Dataset entries:
(** C6, in the form that holds: when no entry's matcher occurs anywhere
    in the text the first run produced, a second run returns that text
    unchanged and every count of the second run is zero; and the counts
    of a second run are all zero only then. *)
Theorem C6_second_run (items : list rule) (t t1 : string)
  (c1 : list nat) :
  apply_counting items t = Ok (t1, c1) ->
  (forallb (fun r => negb (pattern_found r t1)) items = true
   <-> apply_counting items t1 = Ok (t1, repeat 0 (List.length items)))
  /\ (forall out,
        apply_counting items t1 = Ok (out, repeat 0 (List.length items)) ->
        out = t1).
Proof.
  intros H.
  assert (first_error items = None) as He.
  { pose proof (apply_counting_text items t) as Ha. rewrite H in Ha.
    eapply apply_ok_first_error; exact Ha. }
  split; [split |].
  - intros Hf. now apply apply_counting_none_found.
  - intros H1. now apply apply_counting_all_zero in H1.
  - intros out H1. now apply apply_counting_all_zero in H1.
Qed.

Lemma C6_second_run_witness :
  apply_counting [("a", "b")] "a" = Ok ("b", [1])
  /\ apply_counting [("a", "b")] "b" = Ok ("b", [0]).
Proof.
  split; [vm_compute; reflexivity |].
  apply (@C6_second_run [("a", "b")] "a" "b" [1]);
    vm_compute; reflexivity.
Defined.

(** C6 does not hold as worded: neither rule's pattern occurs in its own
    replacement, nor in any text its own substitution pass produces,
    yet the second run over the output of the first replaces again and
    gives another text. *)
Lemma C6_counterexample :
  apply_counting [("a", "bb")] "bb" = Ok ("bb", [0])
  /\ apply_counting [("b", "a")] "a" = Ok ("a", [0])
  /\ (forall t out n,
        re_subn "a" "bb" t = Ok (out, n) ->
        pattern_found ("a", "bb") out = false)
  /\ (forall t out n,
        re_subn "b" "a" t = Ok (out, n) ->
        pattern_found ("b", "a") out = false)
  /\ apply_counting [("a", "bb"); ("b", "a")] "a" = Ok ("aa", [1; 2])
  /\ apply_counting [("a", "bb"); ("b", "a")] "aa" = Ok ("aaaa", [2; 4]).
Proof.
  split; [vm_compute; reflexivity |].
  split; [vm_compute; reflexivity |].
  split.
  { intros t out n. apply (@re_subn_char_gone "a" "bb" [TLit "b"; TLit "b"]);
      reflexivity. }
  split.
  { intros t out n. apply (@re_subn_char_gone "b" "a" [TLit "a"]);
      reflexivity. }
  split; vm_compute; reflexivity.
Qed.

(** C7: with an empty rule set the loop returns the text unchanged and
    no count at all, and the script writes the text back as it was. *)
Theorem C7_empty_rule_set (text : string) :
  apply [] text = Ok text
  /\ apply_counting [] text = Ok (text, [])
  /\ apply (dict_display []) text = Ok text
  /\ script [] text = Some (mkoutcome text (Some 0) None).
Proof. repeat split. Qed.

(** C8: in a text that holds the string Add Unit, line break,
    </Button> at two places, and no other match of the rule's pattern
    before, between or after them, the Add Unit rule alone replaces both
    occurrences, each by the same text, and makes 2 replacements. *)
Theorem C8_add_unit_twice (a b c : string) :
  pattern_found add_unit_rule a = false ->
  pattern_found add_unit_rule b = false ->
  pattern_found add_unit_rule c = false ->
  apply_counting [add_unit_rule]
    (a ++ add_unit_occurrence ++ b ++ add_unit_occurrence ++ c)
  = Ok (a ++ emitted (snd add_unit_rule) ++ b
          ++ emitted (snd add_unit_rule) ++ c, [2])
  /\ apply [add_unit_rule]
       (a ++ add_unit_occurrence ++ b ++ add_unit_occurrence ++ c)
     = Ok (a ++ emitted (snd add_unit_rule) ++ b
             ++ emitted (snd add_unit_rule) ++ c).
Proof.
  intros Ha Hb Hc.
  pose proof (re_subn_add_unit_twice a b c Ha Hb Hc) as H.
  assert (apply_counting [add_unit_rule]
            (a ++ add_unit_occurrence ++ b ++ add_unit_occurrence ++ c)
          = Ok (a ++ emitted (snd add_unit_rule) ++ b
                  ++ emitted (snd add_unit_rule) ++ c, [2])) as H2.
  { cbn [apply_counting add_unit_rule]. cbn [add_unit_rule fst snd] in H.
    rewrite H. reflexivity. }
  split; [exact H2 |]. rewrite apply_counting_text, H2. reflexivity.
Qed.

Lemma C8_add_unit_twice_witness :
  apply_counting [add_unit_rule]
    ("<Button>  " ++ add_unit_occurrence ++ " or "
       ++ add_unit_occurrence ++ "!")
  = Ok ("<Button>  " ++ emitted (snd add_unit_rule) ++ " or "
          ++ emitted (snd add_unit_rule) ++ "!", [2]).
Proof.
  apply (@C8_add_unit_twice "<Button>  " " or " "!");
    vm_compute; reflexivity.
Defined.

(** C9: a replacement string is read as a template.  When its only
    escapes are backslash-n and backslash-quote, as in every entry of the
    table, the text put in place of each match is the string with each
    backslash-n turned into one line-break character and each
    backslash-quote kept with its backslash; for the Add Unit entry that
    text differs from the string as written. *)
Theorem C9_template_escapes (repl : string) (groups : nat) :
  table_escapes_only repl = true ->
  (exists tpl,
     parse_template repl groups = Ok tpl
     /\ forall caps, expand tpl caps = emitted repl)
  /\ emitted "\n" = String newline EmptyString
  /\ emitted "\'" = "\'"
  /\ forallb (fun r => table_escapes_only (snd r)) replacements = true
  /\ nth_error replacements 14 = Some add_unit_rule
  /\ String.eqb (emitted (snd add_unit_rule)) (snd add_unit_rule) = false
  /\ re_subn (fst add_unit_rule) (snd add_unit_rule) "Add Unit</Button>"
     = Ok (emitted (snd add_unit_rule), 1).
Proof.
  intros H. split; [now apply parse_template_table_escapes |].
  repeat split; vm_compute; reflexivity.
Qed.

Lemma C9_template_escapes_witness :
  exists tpl,
    parse_template (snd add_unit_rule) 0 = Ok tpl
    /\ forall caps, expand tpl caps = emitted (snd add_unit_rule).
Proof.
  apply (@C9_template_escapes (snd add_unit_rule) 0).
  vm_compute; reflexivity.
Defined.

### Exercise instructions
From the first line to the last, return the records unchanged.

### Result of this exercise
(** C6, in the form that holds: when no entry's matcher occurs anywhere
    in the text the first run produced, a second run returns that text
    unchanged and every count of the second run is zero; and the counts
    of a second run are all zero only then. *)
Theorem C6_second_run (items : list rule) (t t1 : string)
  (c1 : list nat) :
  apply_counting items t = Ok (t1, c1) ->
  (forallb (fun r => negb (pattern_found r t1)) items = true
   <-> apply_counting items t1 = Ok (t1, repeat 0 (List.length items)))
  /\ (forall out,
        apply_counting items t1 = Ok (out, repeat 0 (List.length items)) ->
        out = t1).
Proof.
  intros H.
  assert (first_error items = None) as He.
  { pose proof (apply_counting_text items t) as Ha. rewrite H in Ha.
    eapply apply_ok_first_error; exact Ha. }
  split; [split |].
  - intros Hf. now apply apply_counting_none_found.
  - intros H1. now apply apply_counting_all_zero in H1.
  - intros out H1. now apply apply_counting_all_zero in H1.
Qed.

Lemma C6_second_run_witness :
  apply_counting [("a", "b")] "a" = Ok ("b", [1])
  /\ apply_counting [("a", "b")] "b" = Ok ("b", [0]).
Proof.
  split; [vm_compute; reflexivity |].
  apply (@C6_second_run [("a", "b")] "a" "b" [1]);
    vm_compute; reflexivity.
Defined.

(** C6 does not hold as worded: neither rule's pattern occurs in its own
    replacement, nor in any text its own substitution pass produces,
    yet the second run over the output of the first replaces again and
    gives another text. *)
Lemma C6_counterexample :
  apply_counting [("a", "bb")] "bb" = Ok ("bb", [0])
  /\ apply_counting [("b", "a")] "a" = Ok ("a", [0])
  /\ (forall t out n,
        re_subn "a" "bb" t = Ok (out, n) ->
        pattern_found ("a", "bb") out = false)
  /\ (forall t out n,
        re_subn "b" "a" t = Ok (out, n) ->
        pattern_found ("b", "a") out = false)
  /\ apply_counting [("a", "bb"); ("b", "a")] "a" = Ok ("aa", [1; 2])
  /\ apply_counting [("a", "bb"); ("b", "a")] "aa" = Ok ("aaaa", [2; 4]).
Proof.
  split; [vm_compute; reflexivity |].
  split; [vm_compute; reflexivity |].
  split.
  { intros t out n. apply (@re_subn_char_gone "a" "bb" [TLit "b"; TLit "b"]);
      reflexivity. }
  split.
  { intros t out n. apply (@re_subn_char_gone "b" "a" [TLit "a"]);
      reflexivity. }
  split; vm_compute; reflexivity.
Qed.

(** C7: with an empty rule set the loop returns the text unchanged and
    no count at all, and the script writes the text back as it was. *)
Theorem C7_empty_rule_set (text : string) :
  apply [] text = Ok text
  /\ apply_counting [] text = Ok (text, [])
  /\ apply (dict_display []) text = Ok text
  /\ script [] text = Some (mkoutcome text (Some 0) None).
Proof. repeat split. Qed.

(** C8: in a text that holds the string Add Unit, line break,
    </Button> at two places, and no other match of the rule's pattern
    before, between or after them, the Add Unit rule alone replaces both
    occurrences, each by the same text, and makes 2 replacements. *)
Theorem C8_add_unit_twice (a b c : string) :
  pattern_found add_unit_rule a = false ->
  pattern_found add_unit_rule b = false ->
  pattern_found add_unit_rule c = false ->
  apply_counting [add_unit_rule]
    (a ++ add_unit_occurrence ++ b ++ add_unit_occurrence ++ c)
  = Ok (a ++ emitted (snd add_unit_rule) ++ b
          ++ emitted (snd add_unit_rule) ++ c, [2])
  /\ apply [add_unit_rule]
       (a ++ add_unit_occurrence ++ b ++ add_unit_occurrence ++ c)
     = Ok (a ++ emitted (snd add_unit_rule) ++ b
             ++ emitted (snd add_unit_rule) ++ c).
Proof.
  intros Ha Hb Hc.
  pose proof (re_subn_add_unit_twice a b c Ha Hb Hc) as H.
  assert (apply_counting [add_unit_rule]
            (a ++ add_unit_occurrence ++ b ++ add_unit_occurrence ++ c)
          = Ok (a ++ emitted (snd add_unit_rule) ++ b
                  ++ emitted (snd add_unit_rule) ++ c, [2])) as H2.
  { cbn [apply_counting add_unit_rule]. cbn [add_unit_rule fst snd] in H.
    rewrite H. reflexivity. }
  split; [exact H2 |]. rewrite apply_counting_text, H2. reflexivity.
Qed.

Lemma C8_add_unit_twice_witness :
  apply_counting [add_unit_rule]
    ("<Button>  " ++ add_unit_occurrence ++ " or "
       ++ add_unit_occurrence ++ "!")
  = Ok ("<Button>  " ++ emitted (snd add_unit_rule) ++ " or "
          ++ emitted (snd add_unit_rule) ++ "!", [2]).
Proof.
  apply (@C8_add_unit_twice "<Button>  " " or " "!");
    vm_compute; reflexivity.
Defined.

(** C9: a replacement string is read as a template.  When its only
    escapes are backslash-n and backslash-quote, as in every entry of the
    table, the text put in place of each match is the string with each
    backslash-n turned into one line-break character and each
    backslash-quote kept with its backslash; for the Add Unit entry that
    text differs from the string as written. *)
Theorem C9_template_escapes (repl : string) (groups : nat) :
  table_escapes_only repl = true ->
  (exists tpl,
     parse_template repl groups = Ok tpl
     /\ forall caps, expand tpl caps = emitted repl)
  /\ emitted "\n" = String newline EmptyString
  /\ emitted "\'" = "\'"
  /\ forallb (fun r => table_escapes_only (snd r)) replacements = true
  /\ nth_error replacements 14 = Some add_unit_rule
  /\ String.eqb (emitted (snd add_unit_rule)) (snd add_unit_rule) = false
  /\ re_subn (fst add_unit_rule) (snd add_unit_rule) "Add Unit</Button>"
     = Ok (emitted (snd add_unit_rule), 1).
Proof.
  intros H. split; [now apply parse_template_table_escapes |].
  repeat split; vm_compute; reflexivity.
Qed.

Lemma C9_template_escapes_witness :
  exists tpl,
    parse_template (snd add_unit_rule) 0 = Ok tpl
    /\ forall caps, expand tpl caps = emitted (snd add_unit_rule).
Proof.
  apply (@C9_template_escapes (snd add_unit_rule) 0).
  vm_compute; reflexivity.
Defined.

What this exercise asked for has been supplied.